The idea of temporal coherence as a distinct axis of task difficulty is timely and well-framed. The authors do an excellent job grounding their work in current task-based economic models and recent literature on transformative AI. This creates a strong conceptual bridge to the new bottleneck they highlight. However, temporal coherence is a nuanced and novel concept, and it should be introduced more clearly and earlier in the abstract or introduction.

To strengthen the foundation further, the paper would benefit from engagement with cognitive science or psychology literature that explores the types of cognitive capacities required to perform long-horizon tasks. This could help clarify how temporal coherence maps onto real-world human capabilities and limitations.

The reliance on a single model and a relatively small validation set (45 tasks) raises some concerns about robustness. More detail is needed to establish why the manually annotated golden values are reliable enough to validate the model’s outputs. Perhaps the most critical shortcoming is that the system prompt asks the model to estimate only the “effective time” required for a human to complete the task, using that time as a proxy for coherence. This implicitly reduces temporal coherence to task duration, which appears to oversimplify the concept.

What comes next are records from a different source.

(** * Giverep automation scripts: keyword scraper and reply dispatcher

    A shallow embedding of the two Node scripts of the repository
    (the scraper that collects tweet URLs for the configured keywords and
    the dispatcher that posts canned replies to them), followed by the
    properties of their specification.

    Conventions of the embedding.
    - A JavaScript string is a [string]: each [ascii] stands for one code
      unit, so the strings covered are those whose code units are below 256.
    - A JavaScript number that the code only uses as an integer (a scroll
      height, a length, a count of milliseconds) is a [Z]; the doubles
      produced by [Math.random] are modelled exactly, see [JsNumber].
    - Every call that leaves the script (browser, file system, console,
      timers, random source) is an [event]; a run is driven by an [oracle]
      that answers each call, and produces the list of the calls made with
      their answers.  A call on the browser or the file system may reject;
      [await] then throws at the call site. *)

From Stdlib Require Import String Ascii List ZArith Lia Bool Arith DecimalString.
From Stdlib Require SpecFloat.
Import ListNotations.

Local Open Scope string_scope.
Local Open Scope list_scope.

(* ================================================================== *)
(** * Part I: the embedding *)
(* ================================================================== *)

(** ** Strings as JavaScript sees them *)

Module JsString.

Definition code (c : ascii) : nat := nat_of_ascii c.

(** [\d] of a regular expression without the unicode flag: [0-9]. *)
Definition is_digit (c : ascii) : bool :=
  (48 <=? code c)%nat && (code c <=? 57)%nat.

(** White space and line terminators removed by [String.prototype.trim],
    among the code units below 256: TAB, LF, VT, FF, CR, SP, NBSP. *)
Definition is_space (c : ascii) : bool :=
  let n := code c in
  ((9 <=? n)%nat && (n <=? 13)%nat) || (n =? 32)%nat || (n =? 160)%nat.

Definition is_upper (c : ascii) : bool :=
  let n := code c in
  ((65 <=? n)%nat && (n <=? 90)%nat)
  || ((192 <=? n)%nat && (n <=? 222)%nat && negb (n =? 215)%nat).

Definition lower (c : ascii) : ascii :=
  if is_upper c then ascii_of_nat (code c + 32) else c.

Fixpoint toLowerCase (s : string) : string :=
  match s with
  | EmptyString => EmptyString
  | String c r => String (lower c) (toLowerCase r)
  end.

Definition is_empty (s : string) : bool :=
  match s with EmptyString => true | String _ _ => false end.

Fixpoint trimStart (s : string) : string :=
  match s with
  | EmptyString => EmptyString
  | String c r => if is_space c then trimStart r else s
  end.

Fixpoint trimEnd (s : string) : string :=
  match s with
  | EmptyString => EmptyString
  | String c r =>
      let r' := trimEnd r in
      if is_space c && is_empty r' then EmptyString else String c r'
  end.

Definition trim (s : string) : string := trimEnd (trimStart s).

Definition LF : ascii := ascii_of_nat 10.
Definition newline : string := String LF EmptyString.

(** [s.split('\n')]: never the empty array, [''.split('\n')] is [['']]. *)
Fixpoint split_lines (s : string) : list string :=
  match s with
  | EmptyString => [EmptyString]
  | String c r =>
      if Ascii.eqb c LF then EmptyString :: split_lines r
      else match split_lines r with
           | h :: t => String c h :: t
           | [] => [String c EmptyString]
           end
  end.

(** [arr.join(sep)]. *)
Definition join (sep : string) (l : list string) : string :=
  String.concat sep l.

(** [strip_prefix p s] is what follows [p] in [s] when [s] starts with
    [p]: matching a literal at the current position. *)
Fixpoint strip_prefix (p s : string) : option string :=
  match p with
  | EmptyString => Some s
  | String a p' =>
      match s with
      | EmptyString => None
      | String b s' => if Ascii.eqb a b then strip_prefix p' s' else None
      end
  end.

(** The longest prefix of [s] whose code units satisfy [f], and the rest:
    a greedy character class. *)
Fixpoint span (f : ascii -> bool) (s : string) : string * string :=
  match s with
  | EmptyString => (EmptyString, EmptyString)
  | String c r =>
      if f c then let (a, b) := span f r in (String c a, b)
      else (EmptyString, s)
  end.

Fixpoint all_chars (f : ascii -> bool) (s : string) : bool :=
  match s with
  | EmptyString => true
  | String c r => f c && all_chars f r
  end.

Definition not_slash (c : ascii) : bool := negb (Ascii.eqb c "/"%char).

(** [/^https:\/\/x\.com\/[^\/]+\/status\/\d+$/.test(href)].  The class
    [[^\/]+] cannot cross a slash and the next literal starts with one,
    so the only split that can succeed is the greedy one. *)
Definition is_tweet_url (href : string) : bool :=
  match strip_prefix "https://x.com/" href with
  | None => false
  | Some r =>
      let (user, r1) := span not_slash r in
      negb (is_empty user) &&
      match strip_prefix "/status/" r1 with
      | None => false
      | Some d => negb (is_empty d) && all_chars is_digit d
      end
  end.

(** The regular expression [/status\/(\d+)/] tried at the start of [s]:
    the captured group when it matches there. *)
Definition status_here (s : string) : option string :=
  match strip_prefix "status/" s with
  | None => None
  | Some r =>
      let d := fst (span is_digit r) in
      if is_empty d then None else Some d
  end.

(** [tweetUrl.match(/status\/(\d+)/)]: the leftmost match, [match[1]]
    being the greedy run of digits; [None] is [null]. *)
Fixpoint match_status (s : string) : option string :=
  match status_here s with
  | Some d => Some d
  | None =>
      match s with
      | EmptyString => None
      | String _ r => match_status r
      end
  end.

Definition is_alnum (c : ascii) : bool :=
  let n := code c in
  is_digit c || ((65 <=? n)%nat && (n <=? 90)%nat)
             || ((97 <=? n)%nat && (n <=? 122)%nat).

(** [s.replace(/[^a-z0-9]/gi, '_')]. *)
Fixpoint sanitize (s : string) : string :=
  match s with
  | EmptyString => EmptyString
  | String c r => String (if is_alnum c then c else "_"%char) (sanitize r)
  end.

(** Template literals print numbers in decimal. *)
Definition show_nat (n : nat) : string :=
  NilZero.string_of_uint (Nat.to_uint n).

Definition show_Z (n : Z) : string :=
  NilZero.string_of_int (Z.to_int n).

(** [`${v}`] for a value that may be [undefined]. *)
Definition show_opt (v : option string) : string :=
  match v with Some s => s | None => "undefined" end.

Definition dquote : string := String (ascii_of_nat 34) EmptyString.

Definition hex_digit (n : nat) : ascii :=
  ascii_of_nat (if (n <? 10)%nat then 48 + n else 55 + n).

Definition percent (n : nat) : string :=
  String "%"%char
    (String (hex_digit (n / 16)) (String (hex_digit (n mod 16)) EmptyString)).

Definition is_uri_unreserved (c : ascii) : bool :=
  is_alnum c ||
  existsb (Ascii.eqb c)
    ["-"; "_"; "."; "!"; "~"; "*"; "'"; "("; ")"]%char.

(** [encodeURIComponent] on code units below 256: the unreserved
    characters stand for themselves, every other one is written as the
    escaped bytes of its UTF-8 encoding. *)
Fixpoint encodeURIComponent (s : string) : string :=
  match s with
  | EmptyString => EmptyString
  | String c r =>
      let n := code c in
      let enc :=
        if is_uri_unreserved c then String c EmptyString
        else if (n <? 128)%nat then percent n
        else (percent (192 + n / 64) ++ percent (128 + n mod 64))%string in
      (enc ++ encodeURIComponent r)%string
  end.

(** Insertion-ordered [Set] of strings: [add] keeps the first occurrence. *)
Definition set_add (x : string) (s : list string) : list string :=
  if in_dec string_dec x s then s else s ++ [x].

(** [xs.forEach(x => set.add(x))]. *)
Definition set_add_all (xs : list string) (s : list string) : list string :=
  fold_left (fun acc x => set_add x acc) xs s.

(** [Array.from(new Set(xs))]. *)
Definition uniq (xs : list string) : list string := set_add_all xs [].

End JsString.

(** ** Numbers: the doubles of [Math.random] *)

Module JsNumber.

Local Open Scope Z_scope.

(** Every finite double is an integer multiple of [2^-1074] (the smallest
    subnormal), and a non-negative integer [n] counts such units of a
    double exactly when its binary expansion spans at most 53 bits.  A
    non-negative double is represented by that count, so the arithmetic of
    the scripts is computed exactly, IEEE rounding included. *)
Definition one : Z := 2 ^ 1074.

Definition digits (n : Z) : Z := if n =? 0 then 0 else Z.log2 n + 1.

Definition fits53 (n : Z) : bool :=
  let s := digits n - 53 in
  if s <=? 0 then true else n mod 2 ^ s =? 0.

One final suggestion is to include some modeling of the cost of labor versus the cost of automation. A task being technically automatable does not necessarily make it economically viable to automate. Factoring in cost dynamics would make the projections more grounded.

I do like the idea behind the paper, it for sure worths more future work.

This work was done during one weekend by research workshop participants and does not represent the work of Apart Research.